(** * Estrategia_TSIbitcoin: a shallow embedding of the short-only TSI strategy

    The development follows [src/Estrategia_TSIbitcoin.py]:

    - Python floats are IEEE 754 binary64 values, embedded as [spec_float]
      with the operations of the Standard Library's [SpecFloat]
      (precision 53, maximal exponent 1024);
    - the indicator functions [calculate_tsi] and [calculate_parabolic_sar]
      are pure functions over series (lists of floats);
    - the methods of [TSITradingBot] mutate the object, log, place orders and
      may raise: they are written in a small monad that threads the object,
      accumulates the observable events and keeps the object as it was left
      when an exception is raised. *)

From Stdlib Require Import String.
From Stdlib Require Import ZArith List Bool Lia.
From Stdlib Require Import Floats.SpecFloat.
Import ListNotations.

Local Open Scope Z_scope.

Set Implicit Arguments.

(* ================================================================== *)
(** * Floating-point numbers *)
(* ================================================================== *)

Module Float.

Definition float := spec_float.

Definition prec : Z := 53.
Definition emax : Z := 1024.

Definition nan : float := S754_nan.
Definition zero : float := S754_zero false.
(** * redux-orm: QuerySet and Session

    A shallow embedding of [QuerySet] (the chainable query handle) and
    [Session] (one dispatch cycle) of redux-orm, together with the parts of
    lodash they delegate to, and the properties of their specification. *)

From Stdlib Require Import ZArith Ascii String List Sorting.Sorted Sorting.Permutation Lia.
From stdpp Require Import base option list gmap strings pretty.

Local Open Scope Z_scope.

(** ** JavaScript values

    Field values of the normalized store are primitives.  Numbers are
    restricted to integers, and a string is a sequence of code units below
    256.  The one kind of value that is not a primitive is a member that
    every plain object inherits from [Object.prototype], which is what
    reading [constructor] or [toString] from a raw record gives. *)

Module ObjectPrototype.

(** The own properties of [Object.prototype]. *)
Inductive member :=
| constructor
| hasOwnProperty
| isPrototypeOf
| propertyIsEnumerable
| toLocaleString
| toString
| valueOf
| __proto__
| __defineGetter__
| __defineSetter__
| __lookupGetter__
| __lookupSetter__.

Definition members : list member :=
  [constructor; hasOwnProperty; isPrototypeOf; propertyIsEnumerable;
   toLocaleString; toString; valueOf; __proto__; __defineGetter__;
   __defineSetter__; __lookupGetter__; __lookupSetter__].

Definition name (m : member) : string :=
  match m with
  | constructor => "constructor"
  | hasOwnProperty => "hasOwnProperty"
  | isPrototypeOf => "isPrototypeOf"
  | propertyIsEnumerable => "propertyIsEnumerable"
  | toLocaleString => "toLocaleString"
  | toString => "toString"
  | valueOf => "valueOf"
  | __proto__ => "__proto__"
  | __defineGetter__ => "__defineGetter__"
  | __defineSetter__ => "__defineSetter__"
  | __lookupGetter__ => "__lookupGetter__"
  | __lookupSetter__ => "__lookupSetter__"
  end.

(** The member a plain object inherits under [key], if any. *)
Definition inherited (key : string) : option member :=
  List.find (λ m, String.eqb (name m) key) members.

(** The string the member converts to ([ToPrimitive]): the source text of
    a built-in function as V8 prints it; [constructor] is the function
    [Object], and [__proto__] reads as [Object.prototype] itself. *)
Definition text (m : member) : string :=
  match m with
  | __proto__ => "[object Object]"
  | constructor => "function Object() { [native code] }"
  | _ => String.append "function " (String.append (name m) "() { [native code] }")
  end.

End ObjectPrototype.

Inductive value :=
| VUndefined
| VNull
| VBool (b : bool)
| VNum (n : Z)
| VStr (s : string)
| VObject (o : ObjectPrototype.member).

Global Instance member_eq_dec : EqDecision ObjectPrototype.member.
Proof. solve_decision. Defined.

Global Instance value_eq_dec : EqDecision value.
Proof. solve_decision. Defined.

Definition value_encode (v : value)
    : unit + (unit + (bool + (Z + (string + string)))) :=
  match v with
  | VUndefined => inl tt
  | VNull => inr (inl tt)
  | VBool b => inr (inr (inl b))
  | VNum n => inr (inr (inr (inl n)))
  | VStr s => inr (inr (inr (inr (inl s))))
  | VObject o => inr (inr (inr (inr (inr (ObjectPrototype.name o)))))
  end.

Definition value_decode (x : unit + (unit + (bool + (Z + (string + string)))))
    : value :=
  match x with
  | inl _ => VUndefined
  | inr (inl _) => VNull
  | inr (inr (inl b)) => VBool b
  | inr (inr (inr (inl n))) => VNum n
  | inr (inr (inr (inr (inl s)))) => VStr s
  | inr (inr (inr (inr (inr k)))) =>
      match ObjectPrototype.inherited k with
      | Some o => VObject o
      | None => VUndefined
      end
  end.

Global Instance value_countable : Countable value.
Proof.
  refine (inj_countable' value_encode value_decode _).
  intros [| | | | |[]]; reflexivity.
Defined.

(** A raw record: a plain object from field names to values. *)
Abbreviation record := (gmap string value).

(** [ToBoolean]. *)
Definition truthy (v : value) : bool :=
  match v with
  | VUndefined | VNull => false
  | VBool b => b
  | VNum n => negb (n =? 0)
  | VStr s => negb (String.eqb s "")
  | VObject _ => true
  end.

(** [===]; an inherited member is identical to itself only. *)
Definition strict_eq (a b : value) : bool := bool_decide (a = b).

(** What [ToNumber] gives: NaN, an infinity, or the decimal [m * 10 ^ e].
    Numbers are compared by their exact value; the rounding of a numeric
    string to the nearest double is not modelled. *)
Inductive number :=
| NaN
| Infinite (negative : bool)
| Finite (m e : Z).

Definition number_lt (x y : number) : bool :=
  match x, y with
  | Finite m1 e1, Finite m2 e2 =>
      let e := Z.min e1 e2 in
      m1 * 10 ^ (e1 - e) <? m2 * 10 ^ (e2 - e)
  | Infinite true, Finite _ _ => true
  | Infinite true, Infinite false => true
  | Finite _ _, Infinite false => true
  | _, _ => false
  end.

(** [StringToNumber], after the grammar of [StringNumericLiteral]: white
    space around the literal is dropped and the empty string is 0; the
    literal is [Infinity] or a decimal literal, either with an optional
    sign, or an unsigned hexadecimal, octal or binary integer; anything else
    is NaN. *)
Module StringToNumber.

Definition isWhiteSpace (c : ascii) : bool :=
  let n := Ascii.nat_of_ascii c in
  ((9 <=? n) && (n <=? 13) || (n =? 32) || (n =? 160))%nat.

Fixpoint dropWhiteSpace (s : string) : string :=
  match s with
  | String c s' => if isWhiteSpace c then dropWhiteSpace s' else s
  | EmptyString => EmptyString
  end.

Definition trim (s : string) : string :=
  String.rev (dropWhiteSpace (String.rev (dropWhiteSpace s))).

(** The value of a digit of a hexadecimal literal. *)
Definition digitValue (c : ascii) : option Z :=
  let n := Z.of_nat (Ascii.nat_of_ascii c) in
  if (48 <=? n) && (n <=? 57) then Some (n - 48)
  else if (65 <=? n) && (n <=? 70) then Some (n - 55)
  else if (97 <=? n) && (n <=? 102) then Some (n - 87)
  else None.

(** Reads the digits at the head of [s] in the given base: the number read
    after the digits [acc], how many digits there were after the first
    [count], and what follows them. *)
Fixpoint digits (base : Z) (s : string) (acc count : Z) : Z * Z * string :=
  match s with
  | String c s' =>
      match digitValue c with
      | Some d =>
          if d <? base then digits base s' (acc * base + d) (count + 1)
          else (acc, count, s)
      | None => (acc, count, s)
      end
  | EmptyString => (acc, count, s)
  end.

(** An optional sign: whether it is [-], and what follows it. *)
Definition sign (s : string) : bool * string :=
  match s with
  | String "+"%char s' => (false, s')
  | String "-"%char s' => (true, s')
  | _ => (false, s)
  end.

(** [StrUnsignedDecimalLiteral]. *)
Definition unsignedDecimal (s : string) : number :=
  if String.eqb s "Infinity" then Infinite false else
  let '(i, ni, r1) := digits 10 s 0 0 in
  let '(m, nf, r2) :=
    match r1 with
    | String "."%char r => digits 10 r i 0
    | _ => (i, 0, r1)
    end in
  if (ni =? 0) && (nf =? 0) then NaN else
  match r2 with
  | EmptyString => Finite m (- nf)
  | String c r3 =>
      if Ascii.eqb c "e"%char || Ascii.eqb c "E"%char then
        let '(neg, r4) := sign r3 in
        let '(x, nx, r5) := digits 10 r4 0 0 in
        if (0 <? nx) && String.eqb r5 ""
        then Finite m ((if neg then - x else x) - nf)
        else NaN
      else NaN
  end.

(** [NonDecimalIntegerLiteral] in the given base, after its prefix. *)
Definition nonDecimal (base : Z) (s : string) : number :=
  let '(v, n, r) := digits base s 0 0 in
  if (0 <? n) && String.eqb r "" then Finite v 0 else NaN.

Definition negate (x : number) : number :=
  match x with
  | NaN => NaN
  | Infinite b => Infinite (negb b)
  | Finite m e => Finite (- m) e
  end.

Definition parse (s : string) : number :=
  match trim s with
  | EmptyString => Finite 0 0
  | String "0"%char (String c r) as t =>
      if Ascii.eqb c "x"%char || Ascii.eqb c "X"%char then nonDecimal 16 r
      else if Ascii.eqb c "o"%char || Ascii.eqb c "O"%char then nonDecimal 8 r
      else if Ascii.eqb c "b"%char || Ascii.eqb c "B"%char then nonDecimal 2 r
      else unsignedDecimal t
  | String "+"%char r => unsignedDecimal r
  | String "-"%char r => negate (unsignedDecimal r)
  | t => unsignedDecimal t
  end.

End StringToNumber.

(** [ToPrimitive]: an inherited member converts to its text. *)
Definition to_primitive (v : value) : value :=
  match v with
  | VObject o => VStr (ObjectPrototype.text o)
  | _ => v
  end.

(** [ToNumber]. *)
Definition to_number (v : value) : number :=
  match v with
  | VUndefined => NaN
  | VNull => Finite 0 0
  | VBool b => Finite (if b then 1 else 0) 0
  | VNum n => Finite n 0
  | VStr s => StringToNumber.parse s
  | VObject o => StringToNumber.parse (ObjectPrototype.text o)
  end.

---

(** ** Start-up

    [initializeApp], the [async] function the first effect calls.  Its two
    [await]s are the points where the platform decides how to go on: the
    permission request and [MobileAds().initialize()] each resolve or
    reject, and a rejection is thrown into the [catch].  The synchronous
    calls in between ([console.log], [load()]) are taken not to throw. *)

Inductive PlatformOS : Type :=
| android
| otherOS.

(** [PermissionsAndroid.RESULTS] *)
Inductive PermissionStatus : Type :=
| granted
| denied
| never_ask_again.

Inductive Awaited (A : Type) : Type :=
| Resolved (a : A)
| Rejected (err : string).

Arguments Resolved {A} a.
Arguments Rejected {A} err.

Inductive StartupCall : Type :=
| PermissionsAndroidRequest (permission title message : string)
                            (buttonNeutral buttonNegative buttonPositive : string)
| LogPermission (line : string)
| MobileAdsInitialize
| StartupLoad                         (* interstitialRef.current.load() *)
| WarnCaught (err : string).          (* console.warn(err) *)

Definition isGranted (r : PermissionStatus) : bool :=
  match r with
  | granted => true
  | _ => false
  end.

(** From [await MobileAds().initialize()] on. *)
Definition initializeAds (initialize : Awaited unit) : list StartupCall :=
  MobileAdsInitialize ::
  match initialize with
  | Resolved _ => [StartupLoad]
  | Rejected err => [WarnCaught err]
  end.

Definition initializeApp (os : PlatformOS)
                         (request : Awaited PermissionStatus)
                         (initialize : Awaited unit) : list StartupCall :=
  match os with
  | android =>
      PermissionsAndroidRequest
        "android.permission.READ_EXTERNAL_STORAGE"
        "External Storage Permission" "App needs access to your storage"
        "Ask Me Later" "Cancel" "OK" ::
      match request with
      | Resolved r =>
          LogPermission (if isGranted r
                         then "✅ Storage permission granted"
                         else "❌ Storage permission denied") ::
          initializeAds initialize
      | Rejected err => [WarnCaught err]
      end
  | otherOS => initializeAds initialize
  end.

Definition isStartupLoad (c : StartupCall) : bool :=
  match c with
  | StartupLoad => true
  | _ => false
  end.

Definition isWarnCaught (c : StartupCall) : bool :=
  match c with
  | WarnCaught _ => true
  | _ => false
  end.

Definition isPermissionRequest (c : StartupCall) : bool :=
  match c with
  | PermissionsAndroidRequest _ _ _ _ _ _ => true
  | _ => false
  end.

* * *

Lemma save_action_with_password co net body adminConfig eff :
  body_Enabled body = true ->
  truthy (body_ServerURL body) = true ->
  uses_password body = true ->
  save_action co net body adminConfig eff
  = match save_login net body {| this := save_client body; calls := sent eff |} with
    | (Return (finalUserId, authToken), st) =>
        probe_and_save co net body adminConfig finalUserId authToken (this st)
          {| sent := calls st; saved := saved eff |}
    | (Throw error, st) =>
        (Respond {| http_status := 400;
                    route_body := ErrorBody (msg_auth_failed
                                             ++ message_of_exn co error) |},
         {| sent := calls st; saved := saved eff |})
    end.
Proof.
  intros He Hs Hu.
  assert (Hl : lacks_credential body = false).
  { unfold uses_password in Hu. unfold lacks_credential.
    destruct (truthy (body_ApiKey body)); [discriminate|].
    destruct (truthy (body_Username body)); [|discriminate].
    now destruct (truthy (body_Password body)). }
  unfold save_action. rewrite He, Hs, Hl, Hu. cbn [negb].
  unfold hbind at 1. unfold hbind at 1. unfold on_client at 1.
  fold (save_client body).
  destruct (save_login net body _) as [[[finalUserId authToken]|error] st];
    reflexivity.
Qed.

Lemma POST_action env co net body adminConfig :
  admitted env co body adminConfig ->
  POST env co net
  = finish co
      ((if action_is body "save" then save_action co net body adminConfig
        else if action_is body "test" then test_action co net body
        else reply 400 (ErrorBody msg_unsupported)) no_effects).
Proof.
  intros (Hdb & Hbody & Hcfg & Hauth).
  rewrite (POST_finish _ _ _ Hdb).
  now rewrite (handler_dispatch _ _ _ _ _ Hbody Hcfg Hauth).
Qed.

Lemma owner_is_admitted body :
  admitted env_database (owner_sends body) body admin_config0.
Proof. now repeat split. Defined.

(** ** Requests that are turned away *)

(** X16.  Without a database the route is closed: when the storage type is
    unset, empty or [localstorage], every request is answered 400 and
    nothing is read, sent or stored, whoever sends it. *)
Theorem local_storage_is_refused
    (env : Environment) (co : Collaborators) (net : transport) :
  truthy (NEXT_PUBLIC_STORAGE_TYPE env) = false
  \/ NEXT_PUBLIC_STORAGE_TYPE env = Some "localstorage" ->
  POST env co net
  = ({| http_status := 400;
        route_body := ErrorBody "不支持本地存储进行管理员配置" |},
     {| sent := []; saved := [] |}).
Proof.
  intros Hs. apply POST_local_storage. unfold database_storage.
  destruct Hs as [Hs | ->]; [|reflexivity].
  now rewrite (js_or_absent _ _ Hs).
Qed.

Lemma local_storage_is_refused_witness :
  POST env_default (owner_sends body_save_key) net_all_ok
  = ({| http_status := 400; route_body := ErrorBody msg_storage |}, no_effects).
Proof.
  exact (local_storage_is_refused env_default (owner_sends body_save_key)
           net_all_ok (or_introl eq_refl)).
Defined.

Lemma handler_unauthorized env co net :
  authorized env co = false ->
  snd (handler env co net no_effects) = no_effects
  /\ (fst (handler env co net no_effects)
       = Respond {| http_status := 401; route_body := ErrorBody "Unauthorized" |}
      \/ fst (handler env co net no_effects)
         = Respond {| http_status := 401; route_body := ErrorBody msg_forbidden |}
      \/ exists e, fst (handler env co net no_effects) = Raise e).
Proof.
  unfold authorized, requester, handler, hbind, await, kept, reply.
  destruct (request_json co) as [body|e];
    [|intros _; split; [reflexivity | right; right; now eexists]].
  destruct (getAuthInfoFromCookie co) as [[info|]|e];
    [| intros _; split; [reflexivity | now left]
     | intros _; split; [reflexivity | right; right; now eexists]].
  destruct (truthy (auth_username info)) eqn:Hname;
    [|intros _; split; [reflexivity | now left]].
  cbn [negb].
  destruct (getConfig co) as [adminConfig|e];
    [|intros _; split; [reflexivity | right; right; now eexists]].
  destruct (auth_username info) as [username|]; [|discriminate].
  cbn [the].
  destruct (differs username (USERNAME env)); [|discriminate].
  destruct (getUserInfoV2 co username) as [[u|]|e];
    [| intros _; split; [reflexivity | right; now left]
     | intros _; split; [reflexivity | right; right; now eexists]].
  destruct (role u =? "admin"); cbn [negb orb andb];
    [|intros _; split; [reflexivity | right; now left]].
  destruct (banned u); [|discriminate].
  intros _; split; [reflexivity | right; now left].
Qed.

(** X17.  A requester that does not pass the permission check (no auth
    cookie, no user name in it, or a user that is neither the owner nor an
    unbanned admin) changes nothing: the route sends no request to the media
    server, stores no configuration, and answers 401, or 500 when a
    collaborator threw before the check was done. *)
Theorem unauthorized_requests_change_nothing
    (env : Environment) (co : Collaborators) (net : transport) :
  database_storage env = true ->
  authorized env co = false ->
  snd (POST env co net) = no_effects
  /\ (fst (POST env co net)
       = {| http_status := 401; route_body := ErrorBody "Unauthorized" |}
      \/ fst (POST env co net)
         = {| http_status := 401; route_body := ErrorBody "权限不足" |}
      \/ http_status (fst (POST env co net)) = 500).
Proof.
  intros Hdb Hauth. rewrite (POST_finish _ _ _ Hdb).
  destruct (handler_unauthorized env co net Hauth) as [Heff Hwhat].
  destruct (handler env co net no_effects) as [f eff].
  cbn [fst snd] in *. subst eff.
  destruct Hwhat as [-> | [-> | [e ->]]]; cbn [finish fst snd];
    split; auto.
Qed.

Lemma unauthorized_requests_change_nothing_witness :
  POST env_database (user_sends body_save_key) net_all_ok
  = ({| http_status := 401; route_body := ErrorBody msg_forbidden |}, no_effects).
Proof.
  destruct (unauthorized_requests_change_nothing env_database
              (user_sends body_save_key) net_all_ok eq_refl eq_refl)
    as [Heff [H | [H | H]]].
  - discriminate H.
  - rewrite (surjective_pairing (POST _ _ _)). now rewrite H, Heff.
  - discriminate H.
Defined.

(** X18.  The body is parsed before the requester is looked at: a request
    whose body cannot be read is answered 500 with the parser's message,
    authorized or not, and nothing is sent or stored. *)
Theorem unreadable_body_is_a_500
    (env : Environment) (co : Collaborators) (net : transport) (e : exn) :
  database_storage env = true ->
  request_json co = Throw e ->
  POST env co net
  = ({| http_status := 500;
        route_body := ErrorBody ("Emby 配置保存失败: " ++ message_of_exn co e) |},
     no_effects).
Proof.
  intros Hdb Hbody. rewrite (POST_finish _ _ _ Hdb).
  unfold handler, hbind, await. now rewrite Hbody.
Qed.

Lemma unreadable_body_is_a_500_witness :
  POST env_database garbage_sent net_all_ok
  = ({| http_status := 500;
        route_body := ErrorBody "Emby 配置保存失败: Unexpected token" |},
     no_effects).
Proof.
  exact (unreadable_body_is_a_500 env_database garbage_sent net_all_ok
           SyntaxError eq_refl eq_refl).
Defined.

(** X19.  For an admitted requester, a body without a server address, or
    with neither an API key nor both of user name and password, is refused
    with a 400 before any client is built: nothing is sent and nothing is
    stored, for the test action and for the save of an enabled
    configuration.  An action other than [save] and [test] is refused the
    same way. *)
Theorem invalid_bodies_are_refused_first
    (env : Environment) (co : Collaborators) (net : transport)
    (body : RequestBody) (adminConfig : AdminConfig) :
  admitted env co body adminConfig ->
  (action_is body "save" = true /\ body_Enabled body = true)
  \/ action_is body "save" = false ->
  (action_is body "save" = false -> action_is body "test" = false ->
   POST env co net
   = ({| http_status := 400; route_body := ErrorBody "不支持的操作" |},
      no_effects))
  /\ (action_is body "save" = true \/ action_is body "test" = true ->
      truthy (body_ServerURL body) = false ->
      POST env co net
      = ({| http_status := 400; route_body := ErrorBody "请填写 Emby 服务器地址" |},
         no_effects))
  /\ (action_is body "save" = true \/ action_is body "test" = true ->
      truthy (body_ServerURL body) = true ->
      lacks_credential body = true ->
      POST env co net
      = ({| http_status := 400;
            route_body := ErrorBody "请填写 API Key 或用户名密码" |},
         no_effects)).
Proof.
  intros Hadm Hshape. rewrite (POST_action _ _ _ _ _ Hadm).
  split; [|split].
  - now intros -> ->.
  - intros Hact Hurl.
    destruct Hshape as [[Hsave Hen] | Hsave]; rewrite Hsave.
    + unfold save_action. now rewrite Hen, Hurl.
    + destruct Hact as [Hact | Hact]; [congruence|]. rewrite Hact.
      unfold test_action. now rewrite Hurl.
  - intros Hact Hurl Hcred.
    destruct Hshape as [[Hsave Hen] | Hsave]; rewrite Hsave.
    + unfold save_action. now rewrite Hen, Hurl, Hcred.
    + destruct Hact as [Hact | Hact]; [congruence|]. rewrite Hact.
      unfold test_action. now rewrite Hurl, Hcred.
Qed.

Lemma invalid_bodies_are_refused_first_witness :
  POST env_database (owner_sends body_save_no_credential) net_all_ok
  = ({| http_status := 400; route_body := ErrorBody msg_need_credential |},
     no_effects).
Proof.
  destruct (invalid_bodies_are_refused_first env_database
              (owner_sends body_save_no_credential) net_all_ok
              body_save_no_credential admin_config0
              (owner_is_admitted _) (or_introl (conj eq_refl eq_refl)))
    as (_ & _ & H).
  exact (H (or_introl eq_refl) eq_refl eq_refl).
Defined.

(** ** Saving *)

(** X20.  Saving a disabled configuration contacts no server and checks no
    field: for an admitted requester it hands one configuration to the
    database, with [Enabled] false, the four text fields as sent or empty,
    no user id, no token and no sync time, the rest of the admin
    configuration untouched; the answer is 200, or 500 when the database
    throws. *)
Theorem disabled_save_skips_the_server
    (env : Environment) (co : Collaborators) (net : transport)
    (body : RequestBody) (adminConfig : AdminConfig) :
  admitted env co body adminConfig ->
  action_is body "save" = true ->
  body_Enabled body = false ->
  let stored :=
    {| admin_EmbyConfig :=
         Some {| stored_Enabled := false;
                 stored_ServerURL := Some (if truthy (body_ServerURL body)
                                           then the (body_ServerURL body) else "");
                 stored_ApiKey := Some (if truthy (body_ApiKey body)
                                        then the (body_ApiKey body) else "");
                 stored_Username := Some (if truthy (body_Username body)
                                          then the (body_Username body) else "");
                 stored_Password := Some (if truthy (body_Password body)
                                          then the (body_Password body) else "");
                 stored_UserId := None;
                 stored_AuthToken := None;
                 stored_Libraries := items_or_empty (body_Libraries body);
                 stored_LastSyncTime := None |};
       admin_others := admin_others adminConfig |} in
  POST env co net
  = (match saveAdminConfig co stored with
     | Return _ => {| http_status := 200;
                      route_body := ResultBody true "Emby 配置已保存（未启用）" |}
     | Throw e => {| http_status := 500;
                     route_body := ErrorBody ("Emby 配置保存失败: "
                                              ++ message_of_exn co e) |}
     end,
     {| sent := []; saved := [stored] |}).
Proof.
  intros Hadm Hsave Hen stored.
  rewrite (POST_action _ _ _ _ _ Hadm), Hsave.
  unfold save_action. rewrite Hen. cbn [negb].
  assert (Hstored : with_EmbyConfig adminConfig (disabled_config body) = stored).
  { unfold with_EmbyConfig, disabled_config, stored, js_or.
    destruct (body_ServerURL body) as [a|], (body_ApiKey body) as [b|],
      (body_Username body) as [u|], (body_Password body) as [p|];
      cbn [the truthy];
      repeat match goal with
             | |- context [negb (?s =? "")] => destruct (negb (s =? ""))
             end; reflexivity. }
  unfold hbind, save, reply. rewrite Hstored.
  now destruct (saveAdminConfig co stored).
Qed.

*PROBLEM TO WORK ON*:
Could you restate word for word the lines above from the one containing "Lemma handler_unauthorized env" through the one containing "destruct (request_json co) as [body|e];", both included, and nothing else?

*REPLY TO THE EXERCISE*:
Lemma handler_unauthorized env co net :
  authorized env co = false ->
  snd (handler env co net no_effects) = no_effects
  /\ (fst (handler env co net no_effects)
       = Respond {| http_status := 401; route_body := ErrorBody "Unauthorized" |}
      \/ fst (handler env co net no_effects)
         = Respond {| http_status := 401; route_body := ErrorBody msg_forbidden |}
      \/ exists e, fst (handler env co net no_effects) = Raise e).
Proof.
  unfold authorized, requester, handler, hbind, await, kept, reply.
  destruct (request_json co) as [body|e];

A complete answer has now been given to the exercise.